Higher education expert Mark Kantrowitz says that the most likely scenario is that the pause will be extended through the end of the year and says workers may be stable enough to make payments by then, citing BLS data that indicates the seasonally adjusted unemployment rate for workers with a bachelor’s degree or more was just 3.5% in June 2021.
A low unemployment rate could mean Biden may not be motivated to extend the pause, he argues.

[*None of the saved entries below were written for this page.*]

Lemma changed_rep d m b t k o : rep d m -> changed (tab d b) t k o ->
  rep (with_tab d b t) (match o with Some v => <[k := v]> m | None => delete k m end).
Proof.
  intros [W <-] (Wt & St & Hb & v0 & r & P1 & P2).
  assert (exists r', contents d ≡ₚ (k, v0) :: r' /\ contents (with_tab d b t) ≡ₚ entry_of k o ++ r') as (r' & C & C').
  { destruct b; unfold contents, with_tab, tab in *; cbn.
    - exists (concat (table (ht0 d)) ++ r). rewrite P1, P2. split; [by rewrite Permutation_middle|].
      rewrite !app_assoc. f_equiv. apply Permutation_app_comm.
    - exists (r ++ concat (table (ht1 d))). rewrite P1, P2. by rewrite <- app_assoc. }
  pose proof (dw_keys d W) as Hnd. rewrite C in Hnd. cbn in Hnd. apply NoDup_cons in Hnd as [Hk Hnd].
  assert (NoDup (contents (with_tab d b t)).*1) as Hnd'.
  { rewrite C'. destruct o; cbn; [|done]. by apply NoDup_cons. }
  assert (dict_wf (with_tab d b t)) as W'.
  { destruct (dw_state d W) as [[Hi E1]|(Hi & H0 & H1 & Hlow)].
    - destruct b; cbn in *.
      + rewrite E1 in P1. by apply Permutation_nil_cons in P1.
      + constructor; [done|apply W|done|by left].
    - destruct b; cbn in *; (constructor; [try done; apply W|try done; apply W|done|]); right; cbn;
        (split_and!; [done|lia|lia|]); [done|].
      intros i c Hlt Ec. destruct c as [|e c]; [done|]. destruct (Hb i (e :: c) Ec) as (c0 & E0 & Hne); [done|].
      by rewrite (Hlow i c0 Hlt E0) in Hne. }
  split; [done|]. rewrite (to_map_perm _ _ W' C'), (to_map_perm _ _ W C).
  apply not_elem_of_list_to_map in Hk. destruct o; cbn.
  - symmetry. apply insert_insert_eq.
  - symmetry. by apply delete_insert_id.
Qed.

Lemma ht_set_spec ht k v v0 :
  ht_wf ht -> 0 < size ht -> NoDup (concat (table ht)).*1 -> chain_find (concat (table ht)) k = Some v0 ->
  exists t, ht_set ht k v = Ret t /\ changed ht t k (Some v).
Proof.
  intros W Hz Hnd Hf. destruct (ht_find ht k W Hz Hnd) as (c & E & Ec & Ef). rewrite Hf in Ef.
  unfold ht_set. rewrite Ec. cbn [mbind cres_bind]. eexists. split; [done|].
  assert (NoDup c.*1) as Hc.
  { rewrite (concat_split _ _ _ E), fmap_app in Hnd. by apply NoDup_app in Hnd as [? _]. }
  apply chain_find_Some in Ef; [|done]. destruct (chain_set_perm c k v v0 Ef) as (v1 & c0 & P & P').
  eapply replace_changed; [done|done|exact P|exact P'|]. rewrite (Permutation_length P), (Permutation_length P').
  cbn. lia.
Qed.

Lemma ht_del_spec ht k :
  ht_wf ht -> 0 < size ht -> NoDup (concat (table ht)).*1 ->
  match chain_find (concat (table ht)) k with
  | Some _ => exists t, ht_del ht k = Ret (Some t) /\ changed ht t k None
  | None => ht_del ht k = Ret None
  end.
Proof.
  intros W Hz Hnd. destruct (ht_find ht k W Hz Hnd) as (c & E & Ec & <-).
  unfold ht_del. rewrite Ec. cbn [mbind cres_bind]. destruct (chain_find c k) as [v0|] eqn:Ef.
  - destruct (chain_del c k) as [c'|] eqn:Ed.
    + eexists. split; [done|]. destruct (chain_del_Some c k c' Ed) as [v1 P].
      eapply replace_changed; [done|done|exact P|done|]. rewrite (Permutation_length P). cbn. lia.
    + apply chain_del_None, chain_find_None in Ed. congruence.
  - apply chain_find_None, chain_del_None in Ef. by rewrite Ef.
Qed.

(** Where the value of a key is found. *)
Lemma lookup_tables d k : dict_wf d ->
  to_map d !! k = match chain_find (concat (table (ht0 d))) k with
                  | Some v => Some v
                  | None => chain_find (concat (table (ht1 d))) k
                  end.
Proof. intros W. unfold to_map, contents. by rewrite <- chain_find_map, chain_find_app. Qed.
(** Where the bit [i] of a round comes from. *)
Definition bit_source (s mask i : Z) : Z := if Z.testbit mask i then i + s else i - s.

Lemma rev_step_bit s mask v i : 0 <= s -> 0 <= i < 64 -> Z.testbit (rev_step s mask v) i = Z.testbit v (bit_source s mask i).
Proof.
  intros Hs Hi. unfold rev_step, bit_source. rewrite Z.lor_spec, !Z.land_spec, !wrap_bit, Z.lnot_spec, Z.shiftr_spec, Z.shiftl_spec by lia.
  destruct (Z.testbit mask i); cbn [negb]; by rewrite ?andb_true_r, ?andb_false_r, ?orb_false_r.
Qed.

Definition rounds_of : list (Z * Z) :=
  [(1, 0x5555555555555555); (2, 0x3333333333333333); (4, 0x0f0f0f0f0f0f0f0f); (8, 0x00ff00ff00ff00ff); (16, 0x0000ffff0000ffff); (32, 0x00000000ffffffff)].

Lemma rev_rounds v : rev v = foldr (λ p w, rev_step p.1 p.2 w) v rounds_of.
Proof. cbv -[rev_step]. done. Qed.

Lemma rounds_bit l : Forall (λ p, 0 <= p.1) l -> forall v i,
  (forall l1 l2, l = l1 ++ l2 -> 0 <= foldl (λ i p, bit_source p.1 p.2 i) i l1 < 64) ->
  Z.testbit (foldr (λ p w, rev_step p.1 p.2 w) v l) i = Z.testbit v (foldl (λ i p, bit_source p.1 p.2 i) i l).
Proof.
  induction 1 as [|p l Hp _ IH]; intros v i Hi; [done|]. cbn [foldr foldl]. rewrite rev_step_bit; [|done|by apply (Hi [] (p :: l))].
  apply IH. intros l1 l2 ->. by apply (Hi (p :: l1) l2).
Qed.

(** Bits change places with their mirror images. *)
Lemma rev_bit v i : 0 <= i < 64 -> Z.testbit (rev v) i = Z.testbit v (63 - i).
Proof.
  intros Hi. rewrite rev_rounds.
  assert (forallb (λ j, forallb (λ n, let s := foldl (λ i p, bit_source p.1 p.2 i) (Z.of_nat j) (take n rounds_of) in (0 <=? s) && (s <? 64)) (seq 0 7)
    && (foldl (λ i p, bit_source p.1 p.2 i) (Z.of_nat j) rounds_of =? 63 - Z.of_nat j)) (seq 0 64) = true) as H by (vm_compute; done).
  rewrite forallb_forall in H. specialize (H (Z.to_nat i) ltac:(apply in_seq; lia)). rewrite Z2Nat.id in H by lia.
  apply andb_prop in H as [H E]. apply Z.eqb_eq in E. rewrite rounds_bit, E; [done|repeat constructor; cbn; lia|].
  intros l1 l2 El. rewrite forallb_forall in H. assert (l1 = take (length l1) rounds_of) as -> by (by rewrite El, take_app_length).
  assert (length l1 <= 6)%nat. { apply (f_equal length) in El. rewrite length_app in El. cbn in El. lia. }
  specialize (H (length l1) ltac:(apply in_seq; lia)). cbn zeta in H. apply andb_prop in H as [H1 H2]. lia.
Qed.

Lemma u64_of_bits x : (forall i, 64 <= i -> Z.testbit x i = false) -> 0 <= x < 2 ^ 64.
Proof.
  intros H. assert (x mod 2 ^ 64 = x) as E; [|rewrite <- E; apply Z.mod_pos_bound; lia].
  apply Z.bits_inj'. intros i Hi. destruct (Z_lt_le_dec i 64); [by apply Z.mod_pow2_bits_low|]. rewrite H by done. by apply Z.mod_pow2_bits_high.
Qed.
Lemma join_with_snoc sep l x y : join_with sep (l ++ [x; y]) = join_with sep (l ++ [x]) ++ sep ++ y.
Proof.
  induction l as [|z l IH]; cbn; [done|]. destruct l as [|z' l]; cbn in *.
  - by rewrite <- !app_assoc.
  - by rewrite IH, <- !app_assoc.
Qed.

Lemma join_with_last sep l x y : join_with sep (l ++ [x ++ y]) = join_with sep (l ++ [x]) ++ y.
Proof.
  induction l as [|z l IH]; cbn; [done|]. destruct l as [|z' l]; cbn in *.
  - by rewrite <- !app_assoc.
  - by rewrite IH, <- !app_assoc.
Qed.

Lemma sep_free_take sep s start j : sep <> [] -> (start <= j <= length s)%nat ->
  (forall k, (start <= k < j)%nat -> take (length sep) (drop k s) <> sep) ->
  sep_free sep (take (j - start) (drop start s)).
Proof.
  intros Hs Hj Hk k E. assert (length sep <> O) as Hl by (by destruct sep).
  pose proof (f_equal length E) as El. rewrite length_take, length_drop, length_take, length_drop in El.
  apply (Hk (start + k)%nat); [lia|]. rewrite <- E at 2.
  rewrite skipn_firstn_comm, take_take, drop_drop. f_equal. lia.
Qed.
(* ===== verification/Object.v ===== *)
(** * object.c: string objects

    The value side of the string objects of src/src/object.c: the three encodings a
    string object can have and the functions that create and decode them.
    Reference counts are not part of the value. *)

From Stdlib Require Import ZArith Lia.
From stdpp Require Import base tactics numbers list.
From S2P Require Import Prelude Util.

Local Open Scope Z_scope.

(** [o->encoding] and [o->ptr] of an object of type PREZ_STRING: the pointer is an
    sds string (RAW, EMBSTR) or the integer itself (INT). *)
Inductive robj :=
  | OBJ_RAW (s : bytes)
  | OBJ_EMBSTR (s : bytes)
  | OBJ_INT (v : Z).

Definition PREZ_SHARED_INTEGERS : Z := 10000.
Definition PREZ_ENCODING_EMBSTR_SIZE_LIMIT : Z := 39.

(** [sdsEncodedObject] *)
Definition sdsEncodedObject (o : robj) : bool :=
  match o with OBJ_RAW _ | OBJ_EMBSTR _ => true | OBJ_INT _ => false end.

Definition createRawStringObject (s : bytes) : robj := OBJ_RAW s.
Definition createEmbeddedStringObject (s : bytes) : robj := OBJ_EMBSTR s.

Definition createStringObject (s : bytes) : robj :=
  if Z.of_nat (length s) <=? PREZ_ENCODING_EMBSTR_SIZE_LIMIT
  then createEmbeddedStringObject s else createRawStringObject s.

(** The text [ll2string] leaves in a stack buffer of [n] bytes, as [strlen] of it
    measures it. *)
Definition ll2text (n v : Z) : bytes :=
  let '(k, b) := ll2string (replicate (Z.to_nat n) 0) n v in take (Z.to_nat k) b.

(** Small values share the preallocated [shared.integers], which are INT encoded
    too; [long] holds every [long long]. *)
Definition createStringObjectFromLongLong (value : Z) : robj :=
  if (0 <=? value) && (value <? PREZ_SHARED_INTEGERS) then OBJ_INT value
  else if (LLONG_MIN <=? value) && (value <=? LLONG_MAX) then OBJ_INT value
  else OBJ_RAW (ll_repr value).

(** The object holding the text: an INT object is printed, the others are
    returned as they are. *)
Definition getDecodedObject (o : robj) : robj :=
  match o with
  | OBJ_INT v => createStringObject (ll2text 32 v)
  | _ => o
  end.

(** [o->ptr] of an sds encoded object. *)
Definition obj_sds (o : robj) : bytes :=
  match o with OBJ_RAW s | OBJ_EMBSTR s => s | OBJ_INT _ => [] end.

Definition decoded (o : robj) : bytes := obj_sds (getDecodedObject o).

Lemma ll2text_repr n v : in_s64 v -> 21 <= n -> ll2text n v = ll_repr v.
Proof.
  intros Hv Hn. unfold ll2text. pose proof (length_ll_repr_max v Hv).
  rewrite ll2string_fits by (rewrite ?length_replicate; done || lia).
  by rewrite Nat2Z.id, take_app_length.
Qed.

Lemma obj_sds_create s : obj_sds (createStringObject s) = s.
Proof. unfold createStringObject. by destruct (_ <=? _). Qed.

Lemma decoded_create s : decoded (createStringObject s) = s.
Proof. unfold decoded, createStringObject. by destruct (_ <=? _). Qed.

Lemma decoded_int v : in_s64 v -> decoded (createStringObjectFromLongLong v) = ll_repr v.
Proof.
  intros Hv. unfold createStringObjectFromLongLong, decoded.
  rewrite (proj2 (andb_true_iff (LLONG_MIN <=? v) _)) by rng.
  assert (obj_sds (getDecodedObject (OBJ_INT v)) = ll_repr v) as E.
  { cbn. rewrite obj_sds_create. apply ll2text_repr; [done|lia]. }
  by destruct (_ && _).
Qed.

“An extension of the payment pause and interest waiver assumes that the president does not rescind the Covid-19 national emergency declaration,” claims Kantrowitz. “If he rescinds it, the authority to provide a payment pause and interest waiver will end.”
Kantrowitz says that “loan servicers should start notifying borrowers about the date their payments resume sometime in August, under the rules established by the CARES Act” and that borrowers “should make sure that the loan servicer has their current contact information.”
He also says that borrowers who have their student loan payments set up with autopay may want to confirm their information is up to date.
“If an extension is granted, then that will help people do what they’ve been doing or even more — stocking money into that emergency fund or their retirement savings,” says Shelly-Ann Eweka, senior director of Financial Planning Strategy at TIAA. “But what I try to tell people is to plan for what you know, today, and make adjustments today so that you can prepare.”
She predicts that the pause on federal student loans will end soon.
“I’m expecting that in the fall, student loan borrowers are going to have to start making repayments of their loans that have been, in essence, suspended because of the pandemic,” says Eweka. “I would plan for what you do know now. And whatever sacrifices you’re going to make in order to come up with that payment each month, I would say start now.”
In the case that the pause on student loan payments is extended, Eweka says borrowers can put those funds towards another financial goal.
“Inevitably, some people are gonna not prepare… which I can totally understand. People get overwhelmed. It’s overwhelming because this payment is coming and how you’re going to pay for it is stressful and you might say to yourself, ‘I’m just not gonna stress myself about it,” she says. “But don’t wait to prepare because it can help you manage that [stress] and manage what’s ahead.”